Personal identification number (PIN): purpose, format, history and security

A personal identification number (PIN) is a short numeric or alphanumeric code used to verify identity for banking, payments, devices and secure systems; this article covers formats, history and security considerations.

A personal identification number, commonly abbreviated as PIN, is a secret code chosen by or issued to a user to verify identity when accessing an account, a device, or a secured service. A PIN is one factor of authentication that combines knowledge of the code with possession of a token (for example, a payment card or mobile device). It is commonly discussed in the wider context of authentication and system integration for secure services.

Characteristics and typical formats

PINs are designed to be short and memorable while providing adequate security for on-the-spot human entry. Typical characteristics include:

Length: Many payment cards and ATMs use four to six digits, though some systems support longer codes or require at least six characters for higher security.
Character set: Historically numeric-only, some institutions now permit alphanumeric PINs to increase possible combinations.
Entry and hardware: PINs are entered on physical keypads or touchscreens designed to resist observation and interception; design considerations for entry devices are discussed under keypad design.
Storage and verification: PINs are protected by encryption, secure hardware elements, or dedicated verification modules; verification may occur offline (chip-to-card) or online (host-based).

Origins and development

The concept of a short secret code for access predates modern computing but became widely used with automated teller machines in the late 1960s and 1970s. Payment standards evolved to include PINs as a reliable way to confirm the cardholder when withdrawing cash or making purchases. Card and terminal specifications such as EMV formalized PIN use for chip-based cards, enabling secure cardholder verification even without a continuous network connection.

Common uses

PINs appear across financial and consumer contexts. Typical uses include:

ATMs: cash withdrawals, balance checks and account access.
Card payments: chip-and-PIN transactions where the cardholder enters a PIN to authorize a purchase under EMV or similar frameworks and to support transaction authorization.
Device and application access: unlocking mobile wallets or devices and authorizing in-app payments.
Account recovery and administrative actions: some services require a PIN to confirm identity before changing sensitive settings or issuing a temporary credential for account access.
Card and payment systems: verifying a cardholder when using a credit or debit card in-person.

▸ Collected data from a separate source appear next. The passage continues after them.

(* ===== verification/AudioStreams.v ===== *)
(** * AudioStreams: starting, stopping and routing streams, audio/hal/audio_hw.c

    What is done under the lock of the device: a stream that leaves standby
    gets a use case, sound devices and an open PCM, and gives them back when it
    goes to standby.  Memory is never short.  LOG_ALWAYS_FATAL_IF is undefined
    when it would abort. *)

From S2P Require Import Prelude CString AudioDefs AudioDevices.

Open Scope Z_scope.

Section Streams.
Context {D : Type} `{AudioLib} `{AudioEnv} `{DspContexts D}.

(** A computation that has no result but a new device of the audio_dsp. *)
Definition dsp_do (f : D -> outcome D) : M D unit := with_dsp (fun d => d ← f d; Done (tt, d)).

(** A loop over a list that replaces its elements. *)
Fixpoint map_each {A} (f : A -> M D A) (l : list A) : M D (list A) :=
  match l with [] => mret [] | x :: l => x ← f x; l ← map_each f l; mret (x :: l) end.

(** The use cases number six, so that no more calls of select_devices nest. *)
Definition select : Z -> M D Z := select_devices 6.

Definition new_pcm_device (profile : nat) : pcm_device := PcmDevice profile None 0 false 0 false None 0.

(** Closing what the sound trigger library opened. *)
Definition close_streaming (d : pcm_device) : M D pcm_device :=
  if 0 <? pd_sound_trigger d then
    modify (on_kernel (on_streaming (fun l => l ∖ {[pd_sound_trigger d]})));;
    mret (set_pd_sound_trigger 0 d)
  else mret d.

(** if (pcm_device->pcm) pcm_close(pcm_device->pcm); pcm_device->pcm = NULL. *)
Definition close_device_pcm (d : pcm_device) : M D pcm_device :=
  match pd_pcm d with
  | Some n => pcm_close n;; mret (set_pd_pcm None d)
  | None => mret d
  end.

(** ** Input streams *)

Definition in_close_pcm_devices (h : nat) : M D unit :=
  i ← the_in h;
  l ← lift (access (si_pcm_devs i));
  l ← map_each (fun d =>
    d ← close_device_pcm d; d ← close_streaming d; mret (set_pd_sound_trigger 0 d)) l;
  set_in h (set_si_pcm_devs (Some l)).

Definition in_release_pcm_devices (h : nat) : M D unit :=
  i ← the_in h;
  _ ← lift (access (si_pcm_devs i));
  set_in h (set_si_pcm_devs (Some [])).

Definition stop_input_stream (h : nat) : M D Z :=
  set_adev (set_ad_active_input None);;
  i ← the_in h;
  a ← adev;
  match get_usecase_from_id a (si_usecase i) with
  | None => mret (- EINVAL)
  | Some u =>
      disable_snd_device u (uc_in u) true;;
      remove_usecase (uc_loc u);;
      match si_pcm_devs i with
      | Some [] => mret (- EINVAL)
      | _ => in_release_pcm_devices h;; mret 0
      end
  end.

Definition do_in_standby_l (h : nat) : M D Z :=
  i ← the_in h;
  when (negb (si_standby i)) (
    in_close_pcm_devices h;;
    stop_input_stream h;;
    set_in h (fun i => set_si_standby true (set_si_read_buf [] i)));;
  mret 0.

(** The use case of a stream that starts to record, in the list of the mixer
    of its profile. *)
Definition new_capture (h : nat) (profile : nat) : M D unit :=
  i ← the_in h;
  loc ← fresh_loc;
  let u := Usecase loc (si_usecase i) PCM_CAPTURE (si_devices i) SND_DEVICE_NONE SND_DEVICE_NONE
             (InStream h) [] in
  set_in h (set_si_pcm_devs (Some [new_pcm_device profile]));;
  p ← the_profile profile;
  card ← adev_get_mixer_for_card (pp_card p);
  u ← add_mixer u card;
  set_adev (fun a => set_ad_usecases (ad_usecases a ++ [u]) a).

(** The configuration of the profile, and the resampler where one is needed. *)
Definition in_configure (h : nat) (profile : nat) : M D Z :=
  p ← the_profile profile;
  i ← the_in h;
  let recreate := negb (pc_rate (si_config i) =? pc_rate (pp_config p)) in
  let config := if si_aux_changed i
                then set_pc_channels (audio_channel_count_from_in_mask (si_aux_channels i)) (pp_config p)
                else pp_config p in
  let recreate := recreate || si_aux_changed i || negb (si_requested_rate i =? pc_rate config) in
  set_in h (set_si_config config);;
  if recreate then
    ret ← ask create_resampler_answer;
    set_in h (set_si_resampler (ret =? 0));;
    mret ret
  else mret 0.

(** Changing the device at the head of the list. *)
Definition set_in_device (h : nat) (f : pcm_device -> pcm_device) : M D unit :=
  set_in h (fun i =>
    match si_pcm_devs i with Some (d :: l) => set_si_pcm_devs (Some (f d :: l)) i | _ => i end).

(** Opening the PCM or the hotword stream; false when that fails. *)
Definition in_open (h : nat) (profile : nat) : M D bool :=
  p ← the_profile profile;
  if pp_type p =? PCM_HOTWORD_STREAMING then
    a ← adev;
    if negb (ad_st a) then mret false
    else
      handle ← ask st_open_answer;
      set_in_device h (fun d => set_pd_pcm None (set_pd_sound_trigger handle d));;
      when (0 <? handle) (modify (on_kernel (on_streaming (union {[handle]}))));;
      mret (0 <? handle)
  else
    '(answer, n) ← pcm_open;
    set_in_device h (fun d =>
      set_pd_sound_trigger 0 (set_pd_pcm (match answer with Ready => Some n | _ => None end) d));;
    mret (match answer with NotReady => false | _ => true end).

(** The counters of the buffers of a stream that starts. *)
Definition reset_buffers (i : stream_in) : stream_in :=
  set_si_proc_buf_frames 0 (set_si_proc_buf_size 0 (set_si_read_buf_size 0 (set_si_read_buf_frames 0 i))).

Definition start_input_stream (h : nat) : M D Z :=
  i ← the_in h;
  set_adev (set_ad_active_input (Some h));;
  s ← get;
  match get_pcm_device (st_profiles s) (si_usecase_type i) (si_devices i) with
  | None => set_adev (set_ad_active_input None);; mret (- EINVAL)
  | Some profile =>
      when (has (si_input_flags i) AUDIO_INPUT_FLAG_FAST)
        (modify (on_profiles (alter (fun p =>
           set_pp_config (set_pc_period_size CAPTURE_PERIOD_SIZE_LOW_LATENCY (pp_config p)) p) profile)));;
      new_capture h profile;;
      select (si_usecase i);;
      ret ← in_configure h profile;
      ok ← in_open h profile;
      if ok : bool then set_in h reset_buffers;; mret ret
      else
        set_in h (set_si_resampler false);;
        stop_input_stream h;;
        set_adev (set_ad_active_input None);;
        mret (- EIO)
  end.

Definition in_standby_l (h : nat) : M D Z :=
  i ← the_in h; if negb (si_standby i) then do_in_standby_l h else mret 0.

Definition in_standby (h : nat) : M D Z := in_standby_l h.

(** ** Effects *)

Definition get_command_status (status fct_status cmd_status : Z) : Z :=
  if negb (fct_status =? 0) then fct_status else if negb (cmd_status =? 0) then cmd_status else status.

Definition in_get_aux_channels (i : stream_in) : Z :=
  match si_preprocessors i with
  | [] => 0
  | _ =>
      if Z.land (Z.land (si_devices i) AUDIO_DEVICE_IN_BUILTIN_MIC) (Z.lnot AUDIO_DEVICE_BIT_IN) =? 0
      then 0 else AUDIO_CHANNEL_INDEX_MASK_4
  end.

(** The commands EFFECT_CMD_GET_CONFIG, SET_CONFIG and ENABLE. *)
Definition in_configure_effect_channels (effect : nat) (aux_channels : Z) : M D Z :=
  '(fct_status, _) ← ask effect_command_answer;
  if negb (fct_status =? 0) then mret fct_status
  else
    '(fct_status, cmd_status) ← ask effect_command_answer;
    let status := get_command_status 0 fct_status cmd_status in
    if negb (status =? 0) then mret status
    else '(fct_status, cmd_status) ← ask effect_command_answer;
         mret (get_command_status status fct_status cmd_status).

(** The loop over the effects of a stream: the last error. *)
Fixpoint reconfigure_all (effects : list nat) (aux_channels status : Z) : M D Z :=
  match effects with
  | [] => mret status
  | e :: effects =>
      cur_status ← in_configure_effect_channels e aux_channels;
      reconfigure_all effects aux_channels (if negb (cur_status =? 0) then cur_status else status)
  end.

Definition in_reconfigure_channels (h : nat) (effect : option nat) (aux_channels : Z)
    (config_changed : bool) : M D Z :=
  i ← the_in h;
  if config_changed then reconfigure_all (si_preprocessors i) aux_channels 0
  else match effect with
       | Some e => if negb (aux_channels =? 0) then in_configure_effect_channels e aux_channels else mret 0
       | None => mret 0
       end.

Definition in_update_aux_channels (h : nat) (effect : option nat) : M D unit :=
  i ← the_in h;
  let aux_channels := in_get_aux_channels i in
  status ← in_reconfigure_channels h effect aux_channels (negb (aux_channels =? si_aux_channels i));
  aux_channels ← (if negb (status =? 0) then in_reconfigure_channels h effect 0 true;; mret 0
                  else mret aux_channels);
  when (negb (si_aux_channels i =? aux_channels)) (
    set_in h (fun i => set_si_aux_changed true (set_si_aux_channels aux_channels i));;
    do_in_standby_l h;; mret tt).

(** The effects without the first that is [effect]. *)
Fixpoint remove_effect (effect : nat) (l : list nat) : option (list nat) :=
  match l with
  | [] => None
  | e :: l => if Nat.eqb e effect then Some l else cons e <$> remove_effect effect l
  end.

Definition add_remove_audio_effect (h effect : nat) (enable : bool) : M D Z :=
  status ← ask effect_descriptor_answer;
  if negb (status =? 0) then mret status
  else
    i ← the_in h;
    if enable then
      if Nat.leb MAX_PREPROCESSORS (length (si_preprocessors i)) then mret (- ENOSYS)
      else
        set_in h (set_si_preprocessors (si_preprocessors i ++ [effect]));;
        in_update_aux_channels h (Some effect);;
        set_in h (set_si_aux_changed true);;
        mret 0
    else
      match si_preprocessors i with
      | [] => mret (- ENOSYS)
      | l => match remove_effect effect l with
             | None => mret (- EINVAL)
             | Some l =>
                 set_in h (fun i => set_si_aux_changed false (set_si_preprocessors l i));; mret 0
             end
      end.

Definition in_add_audio_effect (h effect : nat) : M D Z := add_remove_audio_effect h effect true.
Definition in_remove_audio_effect (h effect : nat) : M D Z := add_remove_audio_effect h effect false.

(** ** Output streams *)

Definition uc_release_pcm_devices (u : audio_usecase) : M D unit :=
  match uc_stream u with
  | InStream _ => lift Fault
  | OutStream h =>
      o ← the_out h;
      _ ← lift (access (so_pcm_devs o));
      set_out h (set_so_pcm_devs (Some []));;
      set_usecase (uc_loc u) (set_uc_mixers [])
  end.

(** The use case is not in the list of use cases yet. *)
Definition uc_select_pcm_devices (u : audio_usecase) : M D audio_usecase :=
  match uc_stream u with
  | InStream _ => lift Fault
  | OutStream h =>
      let u := set_uc_mixers [] u in
      set_out h (set_so_pcm_devs (Some []));;
      s ← get;
      match get_pcm_device (st_profiles s) (uc_type u) (uc_devices u) with
      | None => mret u
      | Some profile =>
          set_out h (set_so_pcm_devs (Some [new_pcm_device profile]));;
          p ← the_profile profile;
          m ← uc_get_mixer_for_card u (pp_card p);
          match m with
          | Some _ => mret u
          | None => card ← adev_get_mixer_for_card (pp_card p); add_mixer u card
          end
      end
  end.

Definition out_close_device (d : pcm_device) : M D pcm_device :=
  d ← close_streaming d;
  d ← close_device_pcm d;
  let d := set_pd_res_buffer false (set_pd_resampler false d) in
  match pd_dsp d with
  | Some c => dsp_do (dsp_context_free c);; mret (set_pd_dsp None d)
  | None => mret d
  end.

Definition out_close_pcm_devices (h : nat) : M D unit :=
  o ← the_out h;
  l ← lift (access (so_pcm_devs o));
  l ← map_each out_close_device l;
  set_out h (set_so_pcm_devs (Some l)).

Definition set_out_device (h i : nat) (f : pcm_device -> pcm_device) : M D unit :=
  set_out h (fun o => set_so_pcm_devs (alter f i <$> so_pcm_devs o) o).

(** The dsp context of a device with a dsp name. *)
Definition out_open_dsp (h i : nat) (p : pcm_device_profile) : M D unit :=
  match pp_dsp_name p with
  | None => mret tt
  | Some name =>
      a ← adev;
      let purpose := if (ad_mode a =? AUDIO_MODE_IN_CALL) || (ad_mode a =? AUDIO_MODE_IN_COMMUNICATION)
                     then "voice-comm"%string else "playback"%string in
      c ← with_dsp (dsp_context_new (pc_rate (pp_config p)) purpose);
      set_out_device h i (set_pd_dsp c);;
      match c with
      | None => mret tt
      | Some c => dsp_do (dsp_set_variable c "dsp_name" name);; dsp_do (dsp_load_pipeline c)
      end
  end.

(** One device; [None] goes to the label error_open. *)
Definition out_open_device (h i : nat) (d : pcm_device) (ret : Z) : M D (option Z) :=
  p ← the_profile (pd_profile d);
  out_open_dsp h i p;;
  '(answer, n) ← pcm_open;
  set_out_device h i (set_pd_pcm (match answer with Ready => Some n | _ => None end));;
  match answer with
  | NotReady => mret None
  | _ =>
      o ← the_out h;
      if so_sample_rate o =? pc_rate (pp_config p) then mret (Some ret)
      else
        ret ← ask create_resampler_answer;
        set_out_device h i (fun d =>
          set_pd_res_buffer false (set_pd_res_byte_count 0 (set_pd_resampler (ret =? 0) d)));;
        mret (Some ret)
  end.

Fixpoint out_open_loop (h i : nat) (l : list pcm_device) (ret : Z) : M D Z :=
  match l with
  | [] => mret ret
  | d :: l =>
      r ← out_open_device h i d ret;
      match r with
      | None => out_close_pcm_devices h;; mret (- EIO)
      | Some ret => out_open_loop h (S i) l ret
      end
  end.

Definition out_open_pcm_devices (h : nat) : M D Z :=
  o ← the_out h;
  l ← lift (access (so_pcm_devs o));
  out_open_loop h 0 l 0.

Definition disable_output_path_l (h : nat) : M D Z :=
  o ← the_out h;
  a ← adev;
  match get_usecase_from_id a (so_usecase o) with
  | None => mret (- EINVAL)
  | Some u =>
      disable_snd_device u (uc_out u) true;;
      uc_release_pcm_devices u;;
      remove_usecase (uc_loc u);;
      mret 0
  end.

(** A use case that plays, for the stream and the type given. *)
Definition new_playback (h : nat) (id type : Z) : M D unit :=
  o ← the_out h;
  loc ← fresh_loc;
  u ← uc_select_pcm_devices
        (Usecase loc id type (so_devices o) SND_DEVICE_NONE SND_DEVICE_NONE (OutStream h) []);
  set_adev (fun a => set_ad_usecases (ad_usecases a ++ [u]) a).

Definition enable_output_path_l (h : nat) : M D unit :=
  o ← the_out h;
  new_playback h (so_usecase o) PCM_PLAYBACK;;
  select (so_usecase o);; mret tt.

Definition stop_output_stream (h : nat) : M D Z := disable_output_path_l h.

Definition start_output_stream (h : nat) : M D Z :=
  enable_output_path_l h;;
  ret ← out_open_pcm_devices h;
  if negb (ret =? 0) then stop_output_stream h;; mret ret else mret 0.

Definition do_out_standby_l (h : nat) : M D Z :=
  set_out h (set_so_standby true);;
  out_close_pcm_devices h;;
  stop_output_stream h.

Definition out_standby (h : nat) : M D Z :=
  o ← the_out h;
  when (negb (so_standby o)) (do_out_standby_l h;; mret tt);;
  mret 0.

(** ** Voice calls *)

Definition stop_voice_call : M D Z :=
  set_adev (set_ad_in_call false);;
  a ← adev;
  match get_usecase_from_id a USECASE_VOICE_CALL with
  | None => mret (- EINVAL)
  | Some u =>
      disable_snd_device u (uc_out u) false;;
      disable_snd_device u (uc_in u) true;;
      uc_release_pcm_devices u;;
      remove_usecase (uc_loc u);;
      mret 0
  end.

Definition start_voice_call : M D Z :=
  a ← adev;
  p ← lift (access (ad_primary a));
  new_playback p USECASE_VOICE_CALL VOICE_CALL;;
  select USECASE_VOICE_CALL;;
  set_adev (set_ad_in_call true);;
  mret 0.

End Streams.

Security considerations and mitigations

Although simple to use, PINs face several threats: observation (shoulder surfing), interception by compromised terminals, guessing or brute force, and card-skimming devices. Common mitigations include limiting incorrect attempts, encrypting PIN entry and transmission, using secure PIN-entry devices, and isolating verification in tamper-resistant hardware. Organizations that manage PINs publish procedures and rules for protection and recovery; for policy matters see guidance from relevant bank policies and standards bodies.

PINs are often combined with additional factors to form multi-factor authentication. Alternatives and enhancements include biometric methods (for example, fingerprint or facial recognition), one-time passcodes delivered to a trusted device, and emerging security innovations such as tokenization. Each approach balances usability, deployment cost, and the ability to operate offline.

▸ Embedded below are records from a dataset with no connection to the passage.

(* ===== verification/AudioHw.v ===== *)
(** * AudioHw: the entry points of the audio HAL, audio/hal/audio_hw.c

    Parameters are given as the function that str_parms_get_str computes.  What
    is done between taking and releasing the lock of the device is done at
    once; the calls of one client come one after the other. *)

From S2P Require Import Prelude CString Float32 AudioDefs AudioDevices AudioStreams AudioData.

Open Scope Z_scope.

Section Hw.
Context {D : Type} `{AudioLib} `{AudioEnv} `{DspContexts D}.

(** ** Parameters *)

Definition ENOENT : Z := 2.
Definition AUDIO_PARAMETER_STREAM_ROUTING : string := "routing".
Definition AUDIO_PARAMETER_STREAM_INPUT_SOURCE : string := "input_source".
Definition AUDIO_PARAMETER_STREAM_SUP_CHANNELS : string := "sup_channels".
Definition AUDIO_PARAMETER_KEY_TTY_MODE : string := "tty_mode".
Definition AUDIO_PARAMETER_VALUE_TTY_OFF : string := "tty_off".
Definition AUDIO_PARAMETER_VALUE_TTY_VCO : string := "tty_vco".
Definition AUDIO_PARAMETER_VALUE_TTY_HCO : string := "tty_hco".
Definition AUDIO_PARAMETER_VALUE_TTY_FULL : string := "tty_full".
Definition AUDIO_PARAMETER_KEY_BT_NREC : string := "bt_headset_nrec".
Definition AUDIO_PARAMETER_VALUE_ON : string := "on".

Definition atoi (s : string) : Z := s32 (fst (strtol 64 10 s)).

(** str_parms_get_str with a buffer of 32 bytes: the length or an error, and
    what the buffer holds. *)
Definition str_parms_get_str (parms : string -> option string) (key : string) : Z * option string :=
  match parms key with
  | Some v => (Z.of_nat (String.length v), Some (stake 31 v))
  | None => (- ENOENT, None)
  end.

(** ** Output streams *)

Definition out_get_sample_rate (o : stream_out) : Z := so_sample_rate o.
Definition out_set_sample_rate (rate : Z) : Z := - ENOSYS.
Definition out_get_buffer_size (o : stream_out) : Z :=
  pc_period_size (so_config o) * audio_stream_out_frame_size o.
Definition out_get_channels (o : stream_out) : Z := so_channel_mask o.
Definition out_get_format (o : stream_out) : Z := so_format o.
Definition out_set_format (format : Z) : Z := - ENOSYS.

(** The input to be reset by a change of the routing of the playback stream. *)
Definition routing_input (o : stream_out) (val : Z) : M D (option nat) :=
  if negb (s32 (so_devices o) =? val) && negb (val =? 0) && negb (so_standby o) &&
     (so_usecase o =? USECASE_AUDIO_PLAYBACK)
  then input_to_reset else mret None.

Definition is_primary (h : nat) (a : audio_device) : bool := bool_decide (ad_primary a = Some h).

(** A routing that is not zero. *)
Definition out_route (h : nat) (o : stream_out) (val : Z) : M D unit :=
  let devices_changed := negb (so_devices o =? u32 val) in
  set_out h (set_so_devices (u32 val));;
  when (negb (so_standby o)) (
    if devices_changed then do_out_standby_l h;; mret tt else select (so_usecase o);; mret tt);;
  a ← adev;
  if (ad_mode a =? AUDIO_MODE_IN_CALL) && negb (ad_in_call a) && is_primary h a
  then start_voice_call;; mret tt
  else if (ad_mode a =? AUDIO_MODE_IN_CALL) && ad_in_call a && is_primary h a
  then select USECASE_VOICE_CALL;; mret tt
  else mret tt.

Definition out_set_parameters (h : nat) (parms : string -> option string) : M D Z :=
  let '(ret, value) := str_parms_get_str parms AUDIO_PARAMETER_STREAM_ROUTING in
  match value with
  | None => mret ret
  | Some value =>
      let val := atoi value in
      o ← the_out h;
      input ← routing_input o val;
      when (negb (val =? 0)) (out_route h o val);;
      a ← adev;
      when ((ad_mode a =? AUDIO_MODE_NORMAL) && ad_in_call a && is_primary h a)
        (stop_voice_call;; mret tt);;
      reset_input input;;
      mret ret
  end.

(** The names of the channel masks of a stream; the array ends with 0. *)
Definition out_channels_name_to_enum_table : list (string * Z) :=
  [("AUDIO_CHANNEL_OUT_STEREO", 0x3); ("AUDIO_CHANNEL_OUT_5POINT1", 0x3f);
   ("AUDIO_CHANNEL_OUT_7POINT1", 0x63f)]%string.

Fixpoint channel_names (masks : list Z) (first : bool) (value : string) : string :=
  match masks with
  | [] => value
  | m :: masks =>
      if m =? 0 then value
      else
        match find (fun e => snd e =? m) out_channels_name_to_enum_table with
        | Some (name, _) =>
            channel_names masks false ((if first then value else value +:+ "|") +:+ name)%string
        | None => channel_names masks first value
        end
  end.

(** The reply to the query for channel masks, or the keys themselves. *)
Definition out_get_parameters (o : stream_out) (query : string -> option string) (keys : string)
    : string + string :=
  match query AUDIO_PARAMETER_STREAM_SUP_CHANNELS with
  | Some _ => inl (channel_names (so_supported o) true EmptyString)
  | None => inr keys
  end.

Definition out_get_latency (o : stream_out) : Z :=
  u32 (pc_period_count (so_config o) * pc_period_size (so_config o) * 1000) / pc_rate (so_config o).

Definition out_set_volume (h : nat) (left right : float) : M D Z :=
  o ← the_out h;
  if so_usecase o =? USECASE_AUDIO_PLAYBACK_MULTI_CH
  then set_out h (set_so_muted (feq left float_zero));; mret 0
  else mret (- ENOSYS).

Definition out_get_render_position : Z * Z := (- EINVAL, 0).
Definition out_add_audio_effect (effect : nat) : Z := 0.
Definition out_remove_audio_effect (effect : nat) : Z := 0.
Definition out_get_next_write_timestamp : Z := - EINVAL.

(** The frames that were presented, or -1.  The list of devices of a stream
    that never started is a null pointer, which is followed. *)
Definition out_get_presentation_position (h : nat) : M D (Z * option Z) :=
  o ← the_out h;
  l ← lift (access (so_pcm_devs o));
  match l with
  | [] => mret (-1, None)
  | d :: _ =>
      _ ← lift (access (pd_pcm d));
      '(rc, avail) ← ask pcm_htimestamp_answer;
      if negb (rc =? 0) then mret (-1, None)
      else
        let kernel_buffer_size := u32 (pc_period_size (so_config o) * pc_period_count (so_config o)) in
        let signed_frames := s64 (so_written o - kernel_buffer_size + avail) in
        let signed_frames := s64 (signed_frames - render_latency (so_usecase o) * so_sample_rate o / 1000000) in
        if 0 <=? signed_frames then mret (0, Some signed_frames) else mret (-1, None)
  end.

(** ** Input streams *)

Definition check_input_parameters (sample_rate format channel_count : Z) : Z :=
  if negb (format =? AUDIO_FORMAT_PCM_16_BIT) then - EINVAL
  else if (channel_count <? 1) || (4 <? channel_count) then - EINVAL
  else if existsb (Z.eqb sample_rate) [8000; 11025; 12000; 16000; 22050; 24000; 32000; 44100; 48000]
  then 0 else - EINVAL.

(** The size in bytes, a multiple of 16 frames, or 0. *)
Definition get_input_buffer_size (profiles : list pcm_device_profile)
    (sample_rate format channel_count usecase_type devices : Z) : Z :=
  if negb (check_input_parameters sample_rate format channel_count =? 0) then 0
  else
    match get_pcm_device profiles usecase_type devices ≫= (profiles !!.) with
    | None => 0
    | Some p =>
        let size := u32 (pc_period_size (pp_config p) * sample_rate) / pc_rate (pp_config p) in
        let size := (size + 15) / 16 * 16 in
        size * channel_count * audio_bytes_per_sample format
    end.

Choosing and managing a PIN

Good practices for PIN selection discourage predictable patterns (repeated digits, sequential numbers, or easily guessed dates). Where allowed, alphanumeric PINs increase entropy but may reduce memorability. Institutions typically offer mechanisms for PIN reset or unblocking, distinct from one-time authentication codes; related recovery codes include PUKs (PIN Unblocking Keys) or temporary passwords used for short-term access.

For further exploration of related topics, see entries on PIN definition, core authentication concepts, system integration, data protection, ATM operations, keypad design, account access, EMV standards, cardholder verification, transaction authorization, bank policies, alphanumeric PINs, security innovations, and biometric alternatives.

While authentication methods continue to evolve, the PIN remains a widely used, low-cost way to verify identity where simple human entry and offline operation are required. Its effectiveness depends on secure implementation, device protections, sensible user choice, and integration with broader security controls.